-- Task input --
(* ===== verification/BinjectorSpawn.v ===== *)
(** Spawning and exec transitions of the FreeBSD injector
    (src/src/freebsd/binjector-glue.c) with the operations of its Vala half that
    release the processes again (src/src/freebsd/binjector.vala). *)
From S2P Require Import Prelude Posix Binjector BinjectorInstances.

Record HostSpawnOptions := mk_spawn_options {
  so_argv : list string; so_envp : list string; so_cwd : string; so_pipe : bool
}.

(** What the child does, up to the new program or its failure. *)
Definition child_program (path : string) (options : HostSpawnOptions) (fds : list Z) : list childop :=
  [Setsid] ++
  (if so_pipe options then
     match fds with [i; o; e] => [Dup2 i 0; Dup2 o 1; Dup2 e 2] | _ => [] end
   else []) ++
  [TraceMe; Execve path (so_argv options) (so_envp options); ExitWith 1].

Section spawning.
Context {K : Type} `{BsdKernel K} (cpu : Cpu).
Notation B := (binjector K).

Definition fork (child : list childop) : M B Z := λ s,
  match bk_fork child (b_kern s) with (pid, k) => Ret (pid, with_kern k [Forked pid child] s) end.
Definition chdir (path : string) := sys (bk_chdir path) (λ _, [ChangedDir path]).
Definition make_stdio_pipes (piped : bool) : M B (sysret (list Z)) := λ s,
  sys (bk_stdio_pipes piped (open_fds (b_trace s))) (λ _, []) s.
Fixpoint close_all (fds : list Z) : M B unit :=
  match fds with
  | [] => ret tt
  | fd :: fds => do! does (bk_close fd) [FdClosed fd] in close_all fds
  end.

(** From the fork on; the label failure is a result without a process. *)
Definition spawn_child (path : string) (options : HostSpawnOptions) (fds : list Z) (old_cwd : option string)
    : M B (Z * option GError) :=
  let! pid := fork (child_program path options fds) in
  do! (match old_cwd with
       | Some d => do! chdir d in ret tt
       | None => ret tt
       end) in
  let! w := frida_wait_for_child_signal pid SIGTRAP in
  if negb w.1 then ret (0, Some (PERMISSION_DENIED, "spawn"%string))
  else
    let! r := frida_run_to_entrypoint cpu pid in
    if negb r.1 then ret (0, r.2)
    else
      do! modify (with_spawn <[pid := mk_spawn pid 0]>) in
      ret (pid, None).
Definition _frida_binjector_do_spawn (path : string) (options : HostSpawnOptions) : M B (Z * option GError) :=
  let! fds := make_stdio_pipes (so_pipe options) in
  match fds with
  | SysErr _ => ret (0, Some (NOT_SUPPORTED, "stdio"%string))
  | SysOk fds =>
      let! r :=
        (if negb (bool_decide (so_cwd options = EmptyString)) then
           let! old_cwd := ask bk_getcwd in
           let! c := chdir (so_cwd options) in
           match c with
           | SysErr _ => ret (0, Some (INVALID_ARGUMENT, "chdir"%string))
           | SysOk _ => spawn_child path options fds (Some old_cwd)
           end
         else spawn_child path options fds None) in
      do! close_all fds in
      ret r
  end.

Definition release (pid interruptible_thread : Z) : M B unit :=
  do! (if negb (interruptible_thread =? 0) then
         do! thr_kill2 pid interruptible_thread SIGSTOP in
         do! frida_wait_for_child_signal pid SIGSTOP in ret tt
       else ret tt) in
  do! pt_detach pid in ret tt.
Definition frida_spawn_instance_resume (self : FridaSpawnInstance) : M B unit :=
  release (si_pid self) (si_interruptible_thread self).
Definition frida_exec_instance_resume (self : FridaExecInstance) : M B unit :=
  release (ei_pid self) (ei_interruptible_thread self).
Definition frida_exec_instance_suspend (self : FridaExecInstance) : M B unit :=
  do! kill (ei_pid self) SIGSTOP in
  do! frida_wait_for_child_signal (ei_pid self) SIGSTOP in ret tt.

Definition frida_exec_instance_prepare_transition (self : FridaExecInstance) : M B rv :=
  let! r := pt_attach (ei_pid self) in
  match r with
  | SysErr _ => ret (fails PERMISSION_DENIED "PT_ATTACH")
  | SysOk _ =>
      let! w := waitpid (ei_pid self) false in
      match w with
      | (pid, Stopped sig) =>
          if (pid =? ei_pid self) && (sig =? SIGSTOP) then
            let! r := pt_continue (ei_pid self) in
            match r with
            | SysErr _ => ret (fails PERMISSION_DENIED "PT_CONTINUE")
            | SysOk _ => ret ok
            end
          else ret (fails PERMISSION_DENIED "waitpid()")
      | _ => ret (fails PERMISSION_DENIED "waitpid()")
      end
  end.
Definition frida_exec_instance_try_perform_transition (self : FridaExecInstance) : M B rv :=
  let! w := waitpid (ei_pid self) true in
  if negb (w.1 =? ei_pid self) then ret (false, None)
  else
    match w.2 with
    | Stopped sig =>
        if sig =? SIGTRAP then frida_run_to_entrypoint cpu (ei_pid self)
        else ret (fails PERMISSION_DENIED "waitpid()")
    | _ => ret (fails PERMISSION_DENIED "waitpid()")
    end.
Definition _frida_binjector_do_prepare_exec_transition (pid : Z) : M B (option GError) :=
  let instance := mk_exec pid 0 in
  let! r := frida_exec_instance_prepare_transition instance in
  if r.1 then do! modify (with_exec <[pid := instance]>) in ret None else ret r.2.

(** ** binjector.vala *)
Definition prepare_exec_transition (pid : Z) : M B (option GError) :=
  let! r := _frida_binjector_do_prepare_exec_transition pid in
  match r with
  | Some e => ret (Some e)
  | None => do! _frida_binjector_notify_exec_pending pid true in ret None
  end.
Definition cancel_exec_transition (pid : Z) : M B (option GError) :=
  let! i := gets (λ s, exec_instances s !! pid) in
  match i with
  | None => ret (Some (INVALID_ARGUMENT, "Invalid PID"%string))
  | Some i =>
      do! modify (with_exec (delete pid)) in
      do! frida_exec_instance_suspend i in
      do! frida_exec_instance_resume i in
      do! _frida_binjector_notify_exec_pending pid false in
      ret None
  end.
(** [waiting]: whether [exec_waiters] has the process. *)
Definition resume (waiting : bool) (pid : Z) : M B (option GError) :=
  let! i := gets (λ s, spawn_instances s !! pid) in
  match i with
  | Some i => do! modify (with_spawn (delete pid)) in do! frida_spawn_instance_resume i in ret None
  | None =>
      if waiting then ret (Some (INVALID_OPERATION, "Invalid operation"%string))
      else
        let! i := gets (λ s, exec_instances s !! pid) in
        match i with
        | Some i => do! modify (with_exec (delete pid)) in do! frida_exec_instance_resume i in ret None
        | None => ret (Some (INVALID_ARGUMENT, "Invalid PID"%string))
        end
  end.
End spawning.
(** ** The thread, and the way out *)
(** How a process is let go: the log of a detach that worked, or of one that was
    refused or left to its owner. *)
Inductive letting_go (i : FridaInjectInstance) (saved : FridaRegs) : list bact → Prop :=
| let_go : ii_already_attached i = false →
    letting_go i saved [SetRegs (ii_pid i) saved; Detached (ii_pid i)]
| kept_back l : inert l → (lets_go (ii_pid i) → ii_already_attached i = true) → letting_go i saved l.
Inductive started (i : FridaInjectInstance) (saved : FridaRegs) : rv → list bact → Prop :=
| start_failed r l : r.1 = false → inert l → started i saved r l
| start_lost l : inert l → lost (ii_pid i) l = true → started i saved ok l
| start_done l l' : inert l → letting_go i saved l' → started i saved ok (l ++ l').

Lemma wlp_start_and_detach h i saved s :
  inject_objects s !! h = Some i → (ii_already_attached i = true → unmanaged (ii_pid i) s) →
  wlp (start_and_detach cpu h saved) s (λ r s', ∃ k l, s' = at_obj h i k l s ∧ started i saved r l).
Proof.
  intros Hi Hun. unfold start_and_detach. apply wlp_bind, wlp_wp.
  unfold frida_inject_instance_start_remote_thread. wp_step. apply (wp_get_object h i); [done|].
  apply (wp_runs _ h i s _ _ (wp_remote_exec cpu _ _ _ _) Hi). intros c k l Hl Hc.
  destruct ((oc_rv c).1) eqn:Er.
  - rewrite Hc. apply wlp_bind, wlp_wp. apply (wp_detach h i).
    + apply at_obj_lookup.
    + done.
    + intros r k2 l2 Hl2 Hgo. rewrite at_obj_at_obj. apply wlp_ret. exists k2. eexists. split; [done|].
      by apply start_done, kept_back.
    + intros k2 Ha. rewrite at_obj_at_obj. apply wlp_ret. exists k2. eexists. split; [done|].
      by apply start_done; [|apply let_go].
  - destruct Hc as [_ Hc]. destruct (oc_exited c) as [[]|] eqn:Ex; [| |done].
    + apply wlp_ret. exists k, l. split; [done|]. apply start_lost; [done|by apply Hc].
    + apply wlp_ret. exists k, l. split; [done|]. by apply start_failed.
Qed.

(** What the steps after attaching leave of an instance. *)
Definition same_process (i i' : FridaInjectInstance) : Prop :=
  ii_pid i' = ii_pid i ∧ ii_already_attached i' = ii_already_attached i ∧
  ii_executable_path i' = ii_executable_path i ∧ ii_exec_pending i' = ii_exec_pending i.

Lemma started_same i i' saved r l :
  same_process i i' → started i' saved r l → started i saved r l.
Proof.
  intros (E1 & E2 & _) Hs. destruct Hs as [r l Hr Hl|l Hl Hlost|l l' Hl Hgo].
  - by apply start_failed.
  - rewrite E1 in Hlost. by apply start_lost.
  - apply start_done; [done|]. destruct Hgo as [Ha|l' Hl' Hgo].
    + rewrite E1. apply let_go. congruence.
    + apply kept_back; [done|]. by rewrite <- E1, <- E2.
Qed.
Lemma started_app i saved r l0 l : inert l0 → started i saved r l → started i saved r (l0 ++ l).
Proof.
  intros Hl0 Hs. destruct Hs as [r l Hr Hl|l Hl Hlost|l l' Hl Hgo].
  - apply start_failed; [done|by apply inert_app].
  - apply start_lost; [by apply inert_app|]. unfold lost in *. by rewrite existsb_app, Hlost, orb_true_r.
  - rewrite app_assoc. apply start_done; [by apply inert_app|done].
Qed.
(* ===== verification/PayloadCorrect.v ===== *)
(** The emitted code of the FreeBSD injector follows the protocol on every processor. *)
From S2P Require Import Prelude Posix Binjector BinjectorInstances PayloadCode PayloadMachine.

#[local] Arguments preg_eqb !a !b.
#[local] Arguments field_eqb !a !b.
#[local] Arguments label_eqb !a !b.
#[local] Arguments ia32_preserved !r.
#[local] Arguments x86_64_preserved !r.
#[local] Arguments arm64_preserved !r.
#[local] Arguments run : simpl never.
#[local] Arguments ask_env : simpl never.
#[local] Arguments u32 : simpl never.
#[local] Arguments join32 : simpl never.
#[local] Arguments u64 : simpl never.
#[local] Arguments Z.of_nat : simpl nomatch.
#[local] Arguments Z.add : simpl nomatch.
#[local] Arguments Z.sub : simpl nomatch.
#[local] Arguments Z.mul : simpl nomatch.
#[local] Arguments Z.eqb : simpl nomatch.
#[local] Arguments Z.opp : simpl nomatch.
#[local] Arguments Z.pos_sub : simpl nomatch.
#[local] Arguments Pos.eqb : simpl nomatch.
#[local] Arguments Pos.succ : simpl nomatch.
#[local] Arguments Pos.mul : simpl nomatch.
#[local] Arguments Pos.add : simpl nomatch.
#[local] Arguments Pos.add_carry : simpl nomatch.

Lemma u32_u32 z : u32 (u32 z) = u32 z.
Proof. unfold u32. by rewrite Z.mod_mod. Qed.

Section simulation.
Context {W : Type} (cpu : abi) (env : Z → list argv → W → reply W) (data : Z).
Context (why : halt) (good : machine W → Prop).

(** The code runs to a stop of the kind [why], with the process as the protocol
    leaves it. *)
Definition sim (code : list insn) (target : option label) (m : machine W) (c : M (proc W) unit) : Prop :=
  match c (m_proc m), run cpu env data code target m with
  | Ret (_, p), Some (y, m') => y = why ∧ m_proc m' = p ∧ good m'
  | _, _ => False
  end.

Lemma sim_exec i code m m' t c :
  match i with Return | Breakpoint | CallImm _ _ | CallReg _ _ => False | _ => True end →
  exec cpu env data i m = Some m' → jumps i m = t → m_proc m' = m_proc m →
  sim code t m' c → sim (i :: code) None m c.
Proof.
  intros Hi E <- Ep Hs. unfold sim in *. rewrite Ep in Hs. unfold run; fold (run cpu env data).
  by destruct i; rewrite ?E.
Qed.
Lemma sim_skip i l code m c :
  sim code (match i with Label l' => if label_eqb l' l then None else Some l | _ => Some l end) m c → sim (i :: code) (Some l) m c.
Proof. done. Qed.
Lemma sim_store f base r z code m c :
  field_reachable data base m = true → m_regs m r = Num z →
  sim code None (with_proc (set_field f z (m_proc m)) m) c →
  sim (StoreField f base r :: code) None m (do! put_field f z in c).
Proof.
  intros Hb Hr Hs. unfold sim in *. unfold run; fold (run cpu env data). cbn. rewrite Hb, Hr. cbn. done.
Qed.
Lemma sim_load f base r code m (c : Z → M (proc W) unit) :
  field_reachable data base m = true →
  sim code None (set_preg r (Num (pr_fields (m_proc m) f)) m) (c (pr_fields (m_proc m) f)) →
  sim (LoadField r base f :: code) None m (let! v := get_field f in c v).
Proof. intros Hb Hs. unfold sim in *. unfold run; fold (run cpu env data). cbn. rewrite Hb. done. Qed.

(** A call, and what it leaves. *)
Definition after_call (os : list operand) (r : reply W) (p : proc W) (m : machine W) : machine W :=
  mk_machine (λ q, if preg_eqb q (ab_result cpu) then Num (uw cpu (rp_result r))
                   else if ab_preserved cpu q then m_regs m q else Num (rp_clobbered r q))
    (m_stack (write_back os (rp_contents r) m m)) (m_equal m) p.
Lemma sim_call f os args code m (k : Z * list Z → M (proc W) unit) :
  call_aligned cpu os m = true → arguments m os = Some args →
  (∀ r p, pr_fields p pthread_so = pr_fields (m_proc m) pthread_so →
     pr_fields p module_handle = pr_fields (m_proc m) module_handle →
     sim code None (after_call os r p m) (k (uw cpu (rp_result r), rp_contents r))) →
  sim (CallImm f os :: code) None m (let! v := invoke cpu env f args in k v).
Proof.
  intros Ha Eo Hk. unfold sim in *. unfold run; fold (run cpu env data). cbn [exec jumps]. unfold call. rewrite Ha, Eo.
  unfold bind, invoke. destruct (ask_env cpu env f args (m_proc m)) as [r p] eqn:E.
  apply Hk; unfold ask_env in E; injection E as <- <-; by destruct (rp_thread _).
Qed.
Lemma sim_call_reg q f os args code m (k : Z * list Z → M (proc W) unit) :
  m_regs m q = Num f →
  sim (CallImm f os :: code) None m (let! v := invoke cpu env f args in k v) →
  sim (CallReg q os :: code) None m (let! v := invoke cpu env f args in k v).
Proof. intros Hq Hs. unfold sim in *. unfold run in *; fold (run cpu env data) in *. cbn [exec jumps] in *. by rewrite Hq. Qed.
Lemma sim_assoc {A B} code t m (a : M (proc W) A) (f : A → M (proc W) B) (g : B → M (proc W) unit) :
  sim code t m (bind a (λ v, bind (f v) g)) → sim code t m (bind (bind a f) g).
Proof. unfold sim, bind. by destruct (a (m_proc m)) as [[v p]| | |]. Qed.
Lemma sim_ret_bind {A} code t m (a : A) (f : A → M (proc W) unit) : sim code t m (f a) → sim code t m (bind (ret a) f).
Proof. done. Qed.
Lemma sim_stop i code m c :
  (i = Return ∧ why = Returned ∨ i = Breakpoint ∧ why = Trapped) → c = ret tt → good m → sim (i :: code) None m c.
Proof. intros Hi -> Hg. unfold sim. by destruct Hi as [[-> ->]|[-> ->]]. Qed.
End simulation.

#[local] Arguments sim : simpl never.
#[local] Arguments content_after : simpl never.

Lemma u32_0 : u32 0 = 0.
Proof. done. Qed.
Lemma u32_2 : u32 2 = 2.
Proof. done. Qed.
Lemma u32_after c z : u32 (content_after c (u32 z)) = content_after c (u32 z).
Proof. destruct c; cbn; apply u32_u32. Qed.
Lemma u32_after_0 c : u32 (content_after c 0) = content_after c 0.
Proof. destruct c; cbn; [apply u32_u32|done]. Qed.
Ltac words := rewrite ?u32_u32, ?u32_after, ?u32_after_0, ?u32_0, ?u32_2, ?Z.eqb_refl.
(** A machine as its four parts. *)
Ltac parts := unfold set_preg, set_cell, with_equal, with_proc; cbn [m_regs m_stack m_equal m_proc].
Ltac same arg := cbn; words; rewrite ?arg; words; first [reflexivity | congruence].

(** One instruction; [sp] and [arg] say what is known of the first stack pointer and
    the argument. *)
Ltac sim_insn sp arg :=
  lazymatch goal with
  | |- sim _ _ _ _ _ _ (if ?b then _ else _) _ _ => destruct b eqn:?; cbn
  | |- sim _ _ _ _ _ (_ :: _) (Some _) _ _ => apply sim_skip; cbn
  | |- sim _ _ _ _ _ _ _ _ (bind (bind _ _) _) => apply sim_assoc
  | |- sim _ _ _ _ _ _ _ _ (bind (ret _) _) => apply sim_ret_bind; cbn beta
  | |- sim _ _ _ _ _ (CallReg _ _ :: _) None _ _ => eapply sim_call_reg; [cbn; reflexivity|]
  | |- sim _ _ _ _ _ (CallImm _ _ :: _) None _ _ =>
      apply sim_call; [cbn; rewrite ?sp; reflexivity|same arg|];
      let p := fresh "p" in let H1 := fresh "Hso" in let H2 := fresh "Hmh" in
      intros [? ? ? ? ?] p H1 H2; cbn in H1, H2; unfold after_call; cbn; parts
  | |- sim _ _ _ _ _ (StoreField _ _ _ :: _) None _ _ => apply sim_store; [same arg|reflexivity|cbn; parts]
  | |- sim _ _ _ _ _ (LoadField _ _ _ :: _) None _ (bind (get_field _) _) => apply sim_load; [same arg|cbn; parts]
  | |- sim _ _ _ _ _ (Return :: _) None _ _ => apply sim_stop; [by auto|done|]
  | |- sim _ _ _ _ _ (Breakpoint :: _) None _ _ => apply sim_stop; [by auto|done|]
  | |- sim _ _ _ _ _ (_ :: _) None _ _ =>
      eapply sim_exec; [exact I|cbn; rewrite ?sp, ?arg; words; cbn; parts; lazymatch goal with |- Some _ = _ => reflexivity end|cbn; reflexivity|cbn [m_proc]; reflexivity|cbn]
  end.
Section correct.
Context {W : Type} (env : Z → list argv → W → reply W) (params : FridaInjectParams) (remote_address : Z).

Lemma start_sim (cpu : Cpu) regs stack eq p :
  regs XSP = Stk 0 →
  sim cpu env (data_address params remote_address) Trapped (λ _, True) (start_code cpu params remote_address) None
    (mk_machine regs stack eq p) (start_protocol cpu env params remote_address).
Proof.
  intros Hsp. unfold start_protocol. destruct cpu; cbn [start_code]; unfold x86_start_code, arm64_start_code;
    repeat sim_insn Hsp Hsp; done.
Qed.

(** What the worker leaves: the registers that its caller relies on, and what was on
    the stack. *)
Definition saved_regs (cpu : Cpu) : list preg :=
  match cpu with
  | IA32 => [XSP; XBX; XSI; XDI; XBP]
  | X86_64 => [XSP; XBX; XBP] ++ (X <$> seq 12 4)
  | ARM64 => [XSP; FP; LR] ++ (X <$> seq 19 10)
  end.
Definition restored (cpu : Cpu) (m0 m : machine W) : Prop :=
  Forall (λ r, m_regs m r = m_regs m0 r) (saved_regs cpu) ∧ ∀ a, 0 ≤ a → m_stack m a = m_stack m0 a.

Lemma above_cell {A} a k (s t u : A) : 0 ≤ a → k < 0 → t = u → (if a =? k then s else t) = u.
Proof. intros Ha Hk <-. destruct (Z.eqb_spec a k); [lia|done]. Qed.
Ltac is_restored sp :=
  split; [repeat constructor; cbn; rewrite ?sp; reflexivity|];
  let a := fresh "a" in let Ha := fresh "Ha" in intros a Ha; cbn;
  repeat (apply above_cell; [exact Ha|reflexivity|]); reflexivity.

Lemma x86_64_worker_sim regs stack eq p :
  regs XSP = Stk 0 →
  sim X86_64 env (data_address params remote_address) Returned (restored X86_64 (mk_machine regs stack eq p))
    (worker_code X86_64 params remote_address) None
    (mk_machine regs stack eq p) (worker_protocol X86_64 env params remote_address).
Proof.
  intros Hsp. unfold worker_protocol, worker_report, load_module, detach_thread, pthread_function. cbn [worker_code].
  unfold x86_worker_code. cbn zeta. repeat sim_insn Hsp Hsp. all: is_restored Hsp.
Qed.
Lemma ia32_worker_sim regs stack eq p :
  regs XSP = Stk 0 →
  sim IA32 env (data_address params remote_address) Returned (restored IA32 (mk_machine regs stack eq p))
    (worker_code IA32 params remote_address) None
    (mk_machine regs stack eq p) (worker_protocol IA32 env params remote_address).
Proof.
  intros Hsp. unfold worker_protocol, worker_report, load_module, detach_thread, pthread_function. cbn [worker_code].
  unfold x86_worker_code. cbn zeta. repeat sim_insn Hsp Hsp. all: is_restored Hsp.
Qed.
Lemma arm64_worker_sim regs stack eq p :
  regs XSP = Stk 0 → regs (X 0) = Num (data_address params remote_address) →
  sim ARM64 env (data_address params remote_address) Returned (restored ARM64 (mk_machine regs stack eq p))
    (worker_code ARM64 params remote_address) None
    (mk_machine regs stack eq p) (worker_protocol ARM64 env params remote_address).
Proof.
  intros Hsp Hx. unfold worker_protocol, worker_report, load_module, detach_thread, pthread_function. cbn [worker_code].
  unfold arm64_worker_code. cbn zeta. repeat sim_insn Hsp Hx. all: is_restored Hsp.
Qed.
End correct.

-- Task details --
Number of lines holding "nomatch" in the data: give it, with nothing else.

-- Response box --
12